Less than two months after talking up the turnaround at Dow Jones-IAC (NSDQ: IACI) personal finance JV FiLife, paidContent has learned the site’s continued existence is no certainty. It survived the multiple trimmings as Barry Diller cut back on IAC’s portfolio of emerging businesses, but the company is now exploring options that range from leaving it open to a sale or a full shut down. When Ezra Kucharz, president and GM for just over a year, left for CBS (NYSE: CBS) in January, both IAC and DJ credited him publicly with turning around the site and building it to the #4 personal finance site with 4.4 million unique visitors in December. Now both companies are declining comment about the site’s future.
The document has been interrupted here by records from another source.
(* ===== verification/SimCorrect.v ===== *)
(** * The emitted code implements uxn

    The theorems on what the code does when it runs: one opcode, a stretch of
    straight-line code that ends a block, and the operations of the stack
    caches. *)
From S2P Require Import Prelude Lir Hamt Jit Queues StackCache Uxn MicroOps Opcodes Compile Concrete Invariant CacheSafety OpcodeSafety BlockSafety JitSafety Machine StackSim PopSim DiscardSim OperandSim StepSim MemSim FetchSim OpcodeCorrect ExitSim BlockCorrect.
Local Open Scope jit_scope.

Section SimCorrect.
Context {Lay : VmLayout} {SL : Sljit} {SP : SljitSpec} {HO : Host} {vmb : Z} {LS : LayoutSpec vmb}.
Context {VM : BuxnVm}.

#[local] Abbreviation Rep := (Rep (vmb := vmb)).
#[local] Abbreviation Shows := (Shows (vmb := vmb)).
#[local] Abbreviation elsewhere := (elsewhere (vmb := vmb)).
#[local] Abbreviation ram := (ram (vmb := vmb)).

(** The state [m'] of the machine after a block, for the specification. *)
Definition left_by (s : vm) (m m' : mach) : Prop :=
  in_memory (vmb := vmb) m' (vm_stacks s) /\ (forall y, is_u16 y -> ram m' y = vm_ram s y) /\
  elsewhere m m'.

(** C35: Straight-line code followed by BRK.  The code emitted for the opcodes
    and the BRK, executed from a machine that shows the state [s], returns
    0x10000 and leaves in memory both stacks and the RAM the specification
    computes, and nothing else of the virtual machine changes.  Each opcode
    has to be compilable without pressure on the registers and without a change
    to a register that cells share ([poppable]). *)
Theorem straight_block_correct k fuel c m s s' c1 :
  bound_ok (comp c) -> Shows c m s ->
  compile_straight k fuel c = Some c1 -> poppable c1 = true -> opcode_name (next_byte c1) = BRK ->
  vm_run (vm_memory (jit c)) k s = Some s' ->
  exists c' new m', buxn_jit_next_opcode (S fuel) c1 = Ok (tt, c') /\ compiler_ptr c' = None /\
    code (comp c') = code (comp c) ++ new /\
    (forall B, binds (comp c') ⊆ B -> exec B new (Run m) = Return 0x10000 m') /\ left_by s' m m'.
Proof.
  intros Hb Hsh Hc Hp Hbrk Hs.
  destruct (straight_sim k fuel c m s s' c1 Hb Hsh Hc Hs) as (m1 & [Hsub (n1 & E1 & R1)] & Hb1 & Hsh1 & He1).
  destruct (wp_elim _ _ _ (next_opcode_BRK fuel c1 m1 s' Hsh1 Hp Hbrk Hb1))
    as ([] & c' & Hrun & _ & Hsub2 & n2 & fl & E2 & R2 & _ & Hnone & m' & -> & Hm & Hram & He2).
  exists c', (n1 ++ n2), m'. split; [done|]. split; [done|]. split; [by rewrite E2, E1, app_assoc|].
  split; [|split; [done|split; [done|by eapply elsewhere_trans]]].
  intros B HB. rewrite exec_app, R1, R2; [done|done|by etrans].
Qed.

(** One opcode.  From a machine that shows the state [s], the code of the
    next opcode falls through to a machine that shows the state after one step
    of the specification, and the compiler's program memory is the same. *)
Theorem next_opcode_correct fuel c m s s' :
  bound_ok (comp c) -> Shows c m s -> poppable c = true -> vm_next (next_byte c) s = Some s' ->
  exists c' new m', buxn_jit_next_opcode (S fuel) c = Ok (tt, c') /\
    code (comp c') = code (comp c) ++ new /\
    (forall B, binds (comp c') ⊆ B -> exec B new (Run m) = Run m') /\
    Shows c' m' s' /\ vm_memory (jit c') = vm_memory (jit c) /\ elsewhere m m'.
Proof.
  intros Hb Hsh Hp Hs.
  destruct (wp_elim _ _ _ (next_opcode_sim fuel c m s s' Hsh Hp Hs Hb))
    as ([] & c' & Hrun & m' & [[_ (new & E & R)] _] & Hsh' & Hj & He).
  by exists c', new, m'.
Qed.

(** Leaving the compiled code below 0x0100.  The block returns the pc and
    both stacks are in memory. *)
Theorem zero_page_correct fuel c m s :
  bound_ok (comp c) -> Shows c m s -> 0 <= pc c < 256 ->
  exists c' new m', buxn_jit_next_opcode (S fuel) c = Ok (tt, c') /\ compiler_ptr c' = None /\
    code (comp c') = code (comp c) ++ new /\
    (forall B, binds (comp c') ⊆ B -> exec B new (Run m) = Return (vm_pc s) m') /\ left_by s m m'.
Proof.
  intros Hb Hsh Hpc. assert (is_u16 (pc c)) as Hu by mlia.
  destruct (wp_elim _ _ _ (next_opcode_zero_page fuel c m s Hsh Hu (proj2 Hpc) Hb))
    as ([] & c' & Hrun & _ & _ & new & fl & E & R & _ & Hnone & m' & -> & Hm & Hram & He).
  by exists c', new, m'.
Qed.

(** C12: Writing the caches back.  After [buxn_jit_clear_stack_caches] nothing
    is cached and the memory holds both stacks, whatever was in registers
    before; the registers of the operands keep their values. *)
Theorem clear_caches_correct c m H st :
  bound_ok (comp c) -> Rep c m H st ->
  exists c' new m', buxn_jit_clear_stack_caches c = Ok (tt, c') /\
    code (comp c') = code (comp c) ++ new /\
    (forall B, binds (comp c') ⊆ B -> exec B new (Run m) = Run m') /\
    len (wst_cache c') = 0%nat /\ len (rst_cache c') = 0%nat /\ in_memory (vmb := vmb) m' st /\
    (forall r, is_op r -> regs m' r = regs m r).
Proof.
  intros Hb Hr.
  destruct (wp_elim _ _ _ (hwp_clear c m H st Hr Hb))
    as ([] & c' & Hrun & m' & [[_ (new & E & R)] _] & _ & Hev & Hm & _ & H1 & H2).
  exists c', new, m'. split_and!; try done. apply Hev.
Qed.

(** C13: Pushing.  [buxn_jit_stack_cache_push] of a register puts its bytes on
    top of the stack, also when the cache is full and a cell is spilled. *)
Theorem cache_push_correct flag v c m H st :
  bound_ok (comp c) -> Rep c m H st -> reg v ∈ H ->
  let x := regs m (reg v) in
  val_in (is_short v) x -> (length (val_bytes (is_short v) x) + length (st flag) <= 256)%nat ->
  exists c' new m', buxn_jit_stack_cache_push flag v c = Ok (tt, c') /\
    code (comp c') = code (comp c) ++ new /\
    (forall B, binds (comp c') ⊆ B -> exec B new (Run m) = Run m') /\
    Rep c' m' H (set_stack flag (val_bytes (is_short v) x ++ st flag) st).
Proof.
  intros Hb Hr Hv x Hx Hlen.
  destruct (wp_elim _ _ _ (hwp_cache_push flag v c m H st Hr Hv Hx Hlen Hb))
    as ([] & c' & Hrun & m' & [[_ (new & E & R)] _] & Hr' & _).
  by exists c', new, m'.
Qed.

(** C14: Popping.  [buxn_jit_stack_cache_pop] gives a register with the top of
    the stack, a byte or a short, wherever the bytes are.  The registers may be
    distinct, with a free one for each pop to come, whatever the sizes of the
    cells are; or the operands to come are whole cells or in memory, and then
    cells may share a register.  What is asked for the next pop holds after
    this one. *)
Theorem cache_pop_correct pm pm' flag_2 flag c m H v l :
  bound_ok (comp c) -> PV (vmb := vmb) pm flag c m H (val_bytes flag_2 v ++ l) -> val_in flag_2 v ->
  pm_pop flag_2 pm pm' ->
  exists r c' new m', buxn_jit_stack_cache_pop flag flag_2 c = Ok (r, c') /\
    code (comp c') = code (comp c) ++ new /\
    (forall B, binds (comp c') ⊆ B -> exec B new (Run m) = Run m') /\
    regs m' r = v /\ PV (vmb := vmb) pm' flag c' m' (r :: H) l.
Proof.
  intros Hb Hpv Hv Hpm.
  destruct (wp_elim _ _ _ (hwp_cache_pop pm pm' flag_2 flag c m H v l Hpm Hpv Hv Hb))
    as (r & c' & Hrun & m' & [[_ (new & E & R)] _] & Hpv' & Hval & _).
  by exists r, c', new, m'.
Qed.
End SimCorrect.

(** ** Witnesses: a program on the reference machine *)

#[local] Existing Instances layout_ref vm_ref codegen_ref sljit_ref host_ref sljit_ref_spec.

Lemma layout_ref_spec : LayoutSpec 4096.
Proof.
  split; [| |done].
  - intros x Hx. unfold regions in Hx. rewrite !elem_of_cons in Hx.
    assert (Forall (fun x => 0 < fst x /\ 4096 + fst x + snd x <= 2 ^ word_bits)
      (regions (H := layout_ref))) as Hall by (repeat constructor; vm_compute; discriminate).
    rewrite Forall_forall in Hall. apply Hall. unfold regions. by rewrite !elem_of_cons.
  - intros i j x y Hi Hj Hne. unfold regions in *. unfold no_overlap.
    destruct i as [|[|[|[|[|[|]]]]]], j as [|[|[|[|[|[|]]]]]]; cbn in Hi, Hj; simplify_eq; cbn; lia.
Qed.

#[local] Existing Instance layout_ref_spec.

Definition start_state (l : list Z) : vm := mkVm (fun _ => []) (rom l) 256.

Lemma start_core l ws : Forall is_u8 ws -> (length ws < 256)%nat ->
  Core (vmb := 4096) (start_ctx l) (start_mach l ws).
Proof.
  intros Hws Hlen. split; [by eexists|..|done|by left].
  - intros r. unfold is_word. cbn. destruct r as [|[|[|]]]; lia.
  - intros a. cbn. repeat case_match; first [mlia|apply rom_byte|idtac].
    destruct (nth_in_or_default (Z.to_nat (a - 4096 - 64)) ws 0) as [Hin| ->]; [|mlia].
    rewrite Forall_forall in Hws. by apply Hws, list_elem_of_In.
Qed.

Lemma shows_start l : StackSim.Rep (vmb := 4096) (start_ctx l) (start_mach l []) [] (fun _ => []).
Proof.
  split.
  - apply start_good.
  - by apply start_core; [apply Forall_nil_2|simpl; lia].
  - intros [|]; apply Forall_nil_2.
  - intros r. split; [simpl; lia|]. exists []. split; [by destruct r|apply stk_nil].
  - intros [|]; apply (layered_all _ true), Forall_nil_2.
Qed.

(** [#05 #03 ADD BRK] *)
Definition sum : list Z := [0x80; 5; 0x80; 3; 0x18; 0].

(** [#05 DUP ADD DUP MUL BRK]: operands that share a register. *)
Definition twice : list Z := [0x80; 5; 0x06; 0x18; 0x06; 0x1a; 0].

Definition straight_ctx (k : nat) (l : list Z) : buxn_jit_ctx_t :=
  default (start_ctx l) (compile_straight k block_fuel (start_ctx l)).

Definition spec_end (k : nat) (l : list Z) : vm :=
  default (start_state l) (vm_run (rom l) k (start_state l)).

Lemma start_bound l : bound_ok (comp (start_ctx l)).
Proof. intros j x Hj. done. Qed.

Lemma start_shows l : Shows (vmb := 4096) (start_ctx l) (start_mach l []) (start_state l).
Proof.
  split; [exists []; apply shows_start|]. split; [done|]. intros y Hy. unfold MemSim.ram. cbn.
  unfold is_u16 in Hy. repeat case_match; try lia. f_equal. lia.
Qed.

Lemma straight_block_correct_witness :
  vm_stacks (spec_end 5 twice) false = [100] /\
  exists c' new m',
    buxn_jit_next_opcode (S block_fuel) (straight_ctx 5 twice) = Ok (tt, c') /\ compiler_ptr c' = None /\
    code (comp c') = code (comp (start_ctx twice)) ++ new /\
    (forall B, binds (comp c') ⊆ B -> exec B new (Run (start_mach twice [])) = Return 0x10000 m') /\
    left_by (vmb := 4096) (spec_end 5 twice) (start_mach twice []) m'.
Proof.
  split; [vm_compute; reflexivity|].
  apply (straight_block_correct (vmb := 4096) 5 block_fuel (start_ctx twice) (start_mach twice [])
           (start_state twice) (spec_end 5 twice) (straight_ctx 5 twice)).
  - apply start_bound.
  - apply start_shows.
  - vm_compute. reflexivity.
  - vm_compute. reflexivity.
  - vm_compute. reflexivity.
  - reflexivity.
Defined.

Lemma next_opcode_correct_witness :
  vm_stacks (spec_end 1 sum) false = [5] /\
  exists c' new m', buxn_jit_next_opcode (S block_fuel) (start_ctx sum) = Ok (tt, c') /\
    code (comp c') = code (comp (start_ctx sum)) ++ new /\
    (forall B, binds (comp c') ⊆ B -> exec B new (Run (start_mach sum [])) = Run m') /\
    Shows (vmb := 4096) c' m' (spec_end 1 sum) /\
    vm_memory (jit c') = vm_memory (jit (start_ctx sum)) /\ elsewhere (vmb := 4096) (start_mach sum []) m'.
Proof.
  split; [vm_compute; reflexivity|].
  apply (next_opcode_correct (vmb := 4096) block_fuel (start_ctx sum) (start_mach sum []) (start_state sum)
           (spec_end 1 sum)).
  - apply start_bound.
  - apply start_shows.
  - vm_compute. reflexivity.
  - reflexivity.
Defined.

(** The same context at address 0x20. *)
Definition low_ctx : buxn_jit_ctx_t := set_pc (fun _ => 0x20) (start_ctx sum).

Lemma zero_page_correct_witness :
  exists c' new m', buxn_jit_next_opcode (S block_fuel) low_ctx = Ok (tt, c') /\ compiler_ptr c' = None /\
    code (comp c') = code (comp low_ctx) ++ new /\
    (forall B, binds (comp c') ⊆ B -> exec B new (Run (start_mach sum [])) = Return 0x20 m') /\
    left_by (vmb := 4096) (mkVm (fun _ => []) (rom sum) 0x20) (start_mach sum []) m'.
Proof.
  apply (zero_page_correct (vmb := 4096) block_fuel low_ctx (start_mach sum [])
           (mkVm (fun _ => []) (rom sum) 0x20)).
  - apply start_bound.
  - split; [exists []; by apply (rep_like_view (start_ctx sum)); [apply shows_start|..]|].
    split; [done|]. apply start_shows.
  - split; [discriminate|reflexivity].
Defined.

(** One register held, nothing cached. *)
Lemma one_reg_rep : StackSim.Rep (vmb := 4096) one_reg (start_mach [] []) [op_reg 0] (fun _ => []).
Proof.
  apply (rep_view (start_ctx []) one_reg _ []); [reflexivity|apply one_reg_inv|apply shows_start].
Qed.

(** After [#05 DUP] two cells share a register and nothing is in memory. *)
Definition dup_ctx : buxn_jit_ctx_t := straight_ctx 2 twice.

Lemma clear_caches_correct_witness :
  live (wst_cache dup_ctx) <> [] /\ vm_stacks (spec_end 2 twice) false = [5; 5] /\
  exists m c' new m', buxn_jit_clear_stack_caches dup_ctx = Ok (tt, c') /\
    code (comp c') = code (comp dup_ctx) ++ new /\
    (forall B, binds (comp c') ⊆ B -> exec B new (Run m) = Run m') /\
    len (wst_cache c') = 0%nat /\ len (rst_cache c') = 0%nat /\
    in_memory (vmb := 4096) m' (vm_stacks (spec_end 2 twice)) /\
    (forall r, is_op r -> regs m' r = regs m r).
Proof.
  split; [vm_compute; discriminate|]. split; [vm_compute; reflexivity|].
  destruct (straight_sim (vmb := 4096) 2 block_fuel (start_ctx twice) (start_mach twice []) (start_state twice)
    (spec_end 2 twice) dup_ctx) as (m & _ & Hb & ([H Hr] & _) & _).
  - apply start_bound.
  - apply start_shows.
  - vm_compute. reflexivity.
  - reflexivity.
  - destruct (clear_caches_correct (vmb := 4096) dup_ctx m H (vm_stacks (spec_end 2 twice)) Hb Hr)
      as (c' & new & m' & E & Ec & Hx & H1 & H2 & Hm & Hk).
    exists m, c', new, m'. by split_and!.
Defined.

Lemma cache_push_correct_witness :
  let v := mkOperand 0 true 0 (op_reg 0) in
  exists c' new m', buxn_jit_stack_cache_push true v one_reg = Ok (tt, c') /\
    code (comp c') = code (comp one_reg) ++ new /\
    (forall B, binds (comp c') ⊆ B -> exec B new (Run (start_mach [] [])) = Run m') /\
    StackSim.Rep (vmb := 4096) c' m' [op_reg 0] (set_stack true [0; 0] (fun _ => [])).
Proof.
  apply (cache_push_correct (vmb := 4096) true (mkOperand 0 true 0 (op_reg 0)) one_reg (start_mach [] [])
           [op_reg 0] (fun _ => []));
    [intros j x Hj; done|apply one_reg_rep|by left|cbn; mlia|simpl; lia].
Defined.

(** Ready to pop the byte 7 of the working stack in memory. *)
Definition pop_ctx : buxn_jit_ctx_t := set_wsp_reg (fun _ => BUXN_JIT_S_WSP) (start_ctx []).

Lemma pop_ctx_inv : Inv pop_ctx [].
Proof. destruct (rp_inv _ _ _ _ (shows_start [])) as [Hc HH]. split; [|done]. by apply (counted_same (start_ctx [])). Qed.

Lemma pop_ctx_view : PV (vmb := 4096) (Distinct 1) false pop_ctx (start_mach [] [7]) [] [7].
Proof.
  split.
  - apply pop_ctx_inv.
  - apply (core_same (start_ctx [])); [done..|].
    apply start_core; [apply Forall_singleton; mlia|simpl; lia].
  - intros [|]; apply Forall_nil_2.
  - split; [apply NoDup_nil_2|]. vm_compute. lia.
  - by left.
  - exists [7]. split; [done|]. split; [simpl; lia|]. intros [|i] x Hi; cbn in Hi; [|by destruct i]. injection Hi as <-. reflexivity.
Qed.

Lemma cache_pop_correct_witness :
  exists r c' new m', buxn_jit_stack_cache_pop false false pop_ctx = Ok (r, c') /\
    code (comp c') = code (comp pop_ctx) ++ new /\
    (forall B, binds (comp c') ⊆ B -> exec B new (Run (start_mach [] [7])) = Run m') /\
    regs m' r = 7 /\ PV (vmb := 4096) (Distinct 0) false c' m' [r] [].
Proof.
  apply (cache_pop_correct (vmb := 4096) (Distinct 1) (Distinct 0) false false pop_ctx (start_mach [] [7]) [] 7 []);
    [intros j x Hj; done|exact pop_ctx_view|cbn; mlia|by exists 0%nat].
Defined.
One possibility for IAC could be selling its stake to Dow Jones (NYSE: NWS), which recently bought out SmartMoney partner Hearst. But that’s a well-established brand with an 800,000-circ magazine. Whether DJ would even want to own FiLife outright is unclear—as is whether a deal actually would involve much money. What FiLife does have—more traffic than SmartMoney.com, where personal finance is just one category, and a digital mentality. Is there a way to combine the two?

FiLife has had a bit of a tortured life from its beginning: taking more than a year to move from an idea to a blog, then taking so long to emerge from that status the plans appeared to be dormant. Dave Kansas, brought in from the Wall Street Journal to launch the site, was replaced by online vet Kucharz in late 2008. Adam Wiener, executive editor and VP-content was promoted to GM when Kucharz left, but not given the title of president.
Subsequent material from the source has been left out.